On Ecuador's seal, the spread-winged condor represents power, grandeur and pride. On Colombia's, it looks to the right to symbolize legitimacy. Atop the Bolivian seal, another spread-winged condor symbolizes the country's search for limitless horizons.
“We don’t want to raise animals to exchange with other zoos for exotic species. We don’t want pink elephants; we are only trying to save our native species from extinction,” said Mauricio Fabry, a veterinarian and director of Santiago’s Metropolitan Zoo. One hundred condors have been released since 2000, when the Andean condor bi-national project began.
Weak, wounded or sick birds are first brought to the Metropolitan Zoo in Santiago. There they are weighed, measured, diagnosed, treated and tagged for identification with a microchip.
Eduardo Pavez, a veterinarian and biologist who heads the program in Chile, said many fledglings appear weak and lost to empathetic people, who keep them until wildlife authorities bring them to Santiago. These good samaritans do not realize that the condor parents were probably watching over their young, waiting for the intruders to leave.
Other condors have been wounded by gunshot or by high-tension wires in their flight paths and some show evidence of food poisoning.
Once the condors have recovered physically, they go to a rehabilitation center in Talagante. Expert observers study their physical and social repertoire to evaluate their ability to survive in the wild.

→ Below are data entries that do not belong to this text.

Lemma cleanup_old_validations_effect_witness :
  (cleanup_old_validations store_701 (DT.at_hm 739002 10 30) 24).2 !! "701"
  = None.
Proof.
  apply (proj1 (proj2 (cleanup_old_validations_effect store_701
                         (DT.at_hm 739002 10 30) 24))
           "701"
           {| confirmations := confirm_at at_10_02 <$> ["u1"; "u2"; "u3"; "u4"];
              last_updated := at_10_02;
              total_confirmations := 4 |}).
  - reflexivity.
  - repeat constructor; vm_compute; discriminate.
Defined.

(** *** The reachable stores *)

Lemma NoDup_fmap_filter {A B} (f : A → B) (g : A → bool) (l : list A) :
  NoDup (f <$> l) → NoDup (f <$> List.filter g l).
Proof.
  induction l as [|x l IH]; [done|]. simpl.
  intros [Hx Hnd]%NoDup_cons.
  destruct (g x); [|by apply IH]. simpl.
  apply NoDup_cons. split; [|by apply IH].
  intros (y & Hy & Hin)%list_elem_of_fmap. apply Hx.
  apply list_elem_of_fmap. exists y. split; [done|].
  apply list_elem_of_In. apply list_elem_of_In in Hin.
  by apply List.filter_In in Hin as [? _].
Qed.

(** The invariant of the store, train by train. *)
Lemma store_reachable_lists (st : validations) :
  store_reachable st →
  ∀ train td,
    st !! train = Some td →
    NoDup (user_id <$> confirmations td)
    ∧ total_confirmations td = Z.of_nat (length (confirmations td)).
Proof.
  induction 1 as [|st clock train user sn co _ IH
                   |st clock train user _ IH
                   |st clock age _ IH];
    intros train' td' Htd'.
  - by rewrite lookup_empty in Htd'.
  - destruct (decide (train' = train)) as [->|Hne];
      [|rewrite confirm_lookup_ne in Htd' by done; by eapply IH].
    rewrite confirm_lookup in Htd'. cbn zeta in Htd'.
    assert (NoDup (user_id <$> confirmations
                                 (default (fresh_train_data clock)
                                    (st !! train)))
            ∧ total_confirmations (default (fresh_train_data clock)
                                     (st !! train))
              = Z.of_nat (length (confirmations
                                    (default (fresh_train_data clock)
                                       (st !! train))))) as [Hnd Htot].
    { destruct (st !! train) as [td|] eqn:Htd; simpl.
      - by eapply IH.
      - split; [constructor|done]. }
    set (old := default (fresh_train_data clock) (st !! train)) in *.
    destruct (list_find _ (confirmations old)) as [[i conf]|] eqn:Hf;
      injection Htd' as <-; simpl.
    + apply list_find_Some in Hf as (Hi & _ & _).
      rewrite update_keeps_users by done. rewrite length_insert. done.
    + apply list_find_None in Hf. rewrite Forall_forall in Hf.
      rewrite fmap_app, length_app. simpl. split; [|lia].
      apply NoDup_app. split; [done|]. split; [|apply NoDup_singleton].
      intros u Hu Hu'. apply list_elem_of_singleton in Hu'. subst u.
      apply list_elem_of_fmap in Hu as (c & Hc & Hin).
      by eapply Hf.
  - unfold remove_user_confirmation in Htd'.
    destruct (st !! train) as [td|] eqn:Htd; [|by eapply IH].
    destruct (list_find _ (confirmations td)) as [[i conf]|] eqn:Hf;
      [|by eapply IH].
    simpl in Htd'.
    destruct (decide (train' = train)) as [->|Hne];
      [|rewrite lookup_insert_ne in Htd' by done; by eapply IH].
    rewrite lookup_insert_eq in Htd'. injection Htd' as <-. simpl.
    destruct (IH _ _ Htd) as [Hnd Htot].
    apply list_find_Some in Hf as (Hi & _ & _).
    split.
    + rewrite list_fmap_delete.
      eapply sublist_NoDup; [exact Hnd|apply sublist_delete].
    + rewrite length_delete by eauto.
      apply lookup_lt_Some in Hi. lia.
  - unfold cleanup_old_validations in Htd'. simpl in Htd'.
    apply lookup_omap_Some in Htd' as (td & Hc & Htd).
    apply cleanup_train_Some in Hc as [_ ->]. simpl.
    split; [|done]. apply NoDup_fmap_filter. by eapply IH.
Qed.

(** X17.  In every store reached from the empty one by confirmations,
    removals and clean-ups, each train's list holds at most one confirmation
    per user, and [total_confirmations] is the length of the list, so it
    is the number of users who have confirmed and never negative. *)
Theorem store_reachable_consistent (st : validations) :
  store_reachable st →
  one_confirmation_per_user st
  ∧ ∀ train td,
      st !! train = Some td →
      total_confirmations td = Z.of_nat (length (confirmations td))
      ∧ 0 <= total_confirmations td
      ∧ ∀ user,
          (length (List.filter
                     (fun conf => bool_decide (user_id conf = user))
                     (confirmations td)) <= 1)%nat.
Proof.
  intros Hreach. split.
  - intros train td Htd.
    by destruct (store_reachable_lists st Hreach train td Htd).
  - intros train td Htd.
    destruct (store_reachable_lists st Hreach train td Htd) as [Hnd Htot].
    split; [done|]. split; [lia|]. intros user.
    clear Htot. induction (confirmations td) as [|conf l IH]; [simpl; lia|].
    apply NoDup_cons in Hnd as [Hconf Hnd]. specialize (IH Hnd).
    cbn [List.filter]. case_bool_decide as Hu; [|done].
    assert (List.filter (fun conf => bool_decide (user_id conf = user)) l
            = []) as ->; [|simpl; lia].
    destruct (List.filter _ l) as [|c l'] eqn:Hf; [done|].
    assert (In c (List.filter
                    (fun conf => bool_decide (user_id conf = user)) l))
      as Hin by (rewrite Hf; by left).
    apply List.filter_In in Hin as [Hin Hc].
    apply bool_decide_eq_true in Hc.
    exfalso. apply Hconf. rewrite Hu, <- Hc.
    apply list_elem_of_fmap. exists c. split; [done|].
    by apply list_elem_of_In.
Qed.

Lemma store_reachable_consistent_witness :
  one_confirmation_per_user
    (confirm_user_on_train ∅ at_10_30 "701" "u1" PyNone PyNone).2.
Proof.
  apply (store_reachable_consistent
           (confirm_user_on_train ∅ at_10_30 "701" "u1" PyNone PyNone).2).
  apply store_confirm, store_empty.
Defined.


(** *** Crowd metrics *)

Lemma foldl_Qplus_le (hi : Q) (l : list Q) :
  Forall (fun x => x <= hi)%Q l →
  ∀ a : Q, (foldl Qplus a l <= a + inject_Z (Z.of_nat (length l)) * hi)%Q.
Proof.
  induction 1 as [|x l Hhi _ IH]; intros a.
  - cbn [foldl length]. change (inject_Z (Z.of_nat 0)) with 0%Q. lra.
  - cbn [foldl length]. specialize (IH (a + x)%Q).
    rewrite Nat2Z.inj_succ, <- Z.add_1_r, inject_Z_plus.
    change (inject_Z 1) with 1%Q.
    revert IH. generalize (inject_Z (Z.of_nat (length l))). intros N IH.
    nra.
Qed.

Lemma foldl_Qplus_nonneg (l : list Q) :
  Forall (fun x => 0 <= x)%Q l →
  ∀ a : Q, (a <= foldl Qplus a l)%Q.
Proof.
  induction 1 as [|x l Hlo _ IH]; intros a.
  - cbn [foldl]. lra.
  - cbn [foldl]. specialize (IH (a + x)%Q). lra.
Qed.

Lemma trunc_lt (x : Q) (k : Z) : 0 < k → (x < inject_Z k)%Q → PyOps.trunc x < k.
Proof.
  destruct x as [n d]. unfold PyOps.trunc, Qlt. simpl. intros Hk Hlt.
  destruct (Z.le_gt_cases 0 n).
  - apply Z.quot_lt_upper_bound; lia.
  - pose proof (Z.quot_opp_l n (Z.pos d)) as Hopp.
    assert (0 <= Z.quot (- n) (Z.pos d)) by (apply Z.quot_pos; lia).
    lia.
Qed.

Lemma trunc_nonneg (x : Q) : (0 <= x)%Q → 0 <= PyOps.trunc x.
Proof.
  destruct x as [n d]. unfold PyOps.trunc, Qle. simpl. intros Hle.
  apply Z.quot_pos; lia.
Qed.

Lemma active_confirmations_timestamps (l : list confirmation) :
  mapM conf_timestamp (confirmation_dict <$> l) = Some (timestamp <$> l).
Proof.
  induction l as [|c l IH]; [done|].
  cbn [fmap list_fmap mapM]. fold (fmap (M:=list) confirmation_dict l).
  rewrite IH. reflexivity.
Qed.

Lemma crowd_data_entries st clock train :
  let active :=
    _get_active_confirmations clock
      (from_option confirmations [] (st !! train)) in
  let crowd_data := get_train_crowd_data st clock train in
  get_int crowd_data "active_confirmations"
  = Some (Z.of_nat (length active))
  ∧ get_str crowd_data "crowd_level"
    = Some (_determine_crowd_level (Z.of_nat (length active)))
  ∧ get_list crowd_data "confirmations"
    = Some (confirmation_dict <$> active).
Proof.
  cbn zeta. unfold get_train_crowd_data, get_int, get_str, get_list.
  destruct (st !! train) as [td|]; cbn [from_option];
    repeat split;
    repeat (rewrite lookup_insert_ne by done); by rewrite lookup_insert_eq.
Qed.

“Human contact with the birds is kept to a minimum at the center,” Pavez said. “Most of all, they need to learn to identify with their own species and not with human beings." They are kept in large cages with other condors to learn social habits, like respecting their group's "pecking order" and seduction behavior for successful mating.
More skilled condors are released into designated wildlife areas. Others are used to breed offspring that can eventually be released. But condors are slow to reproduce. They reach sexual maturity between 5 to 7 years of age and females lay only one egg every one to two years.
Released specimens are tagged with large numbers on their wings and a radio and satellite tracer on each wing for further tracking and study.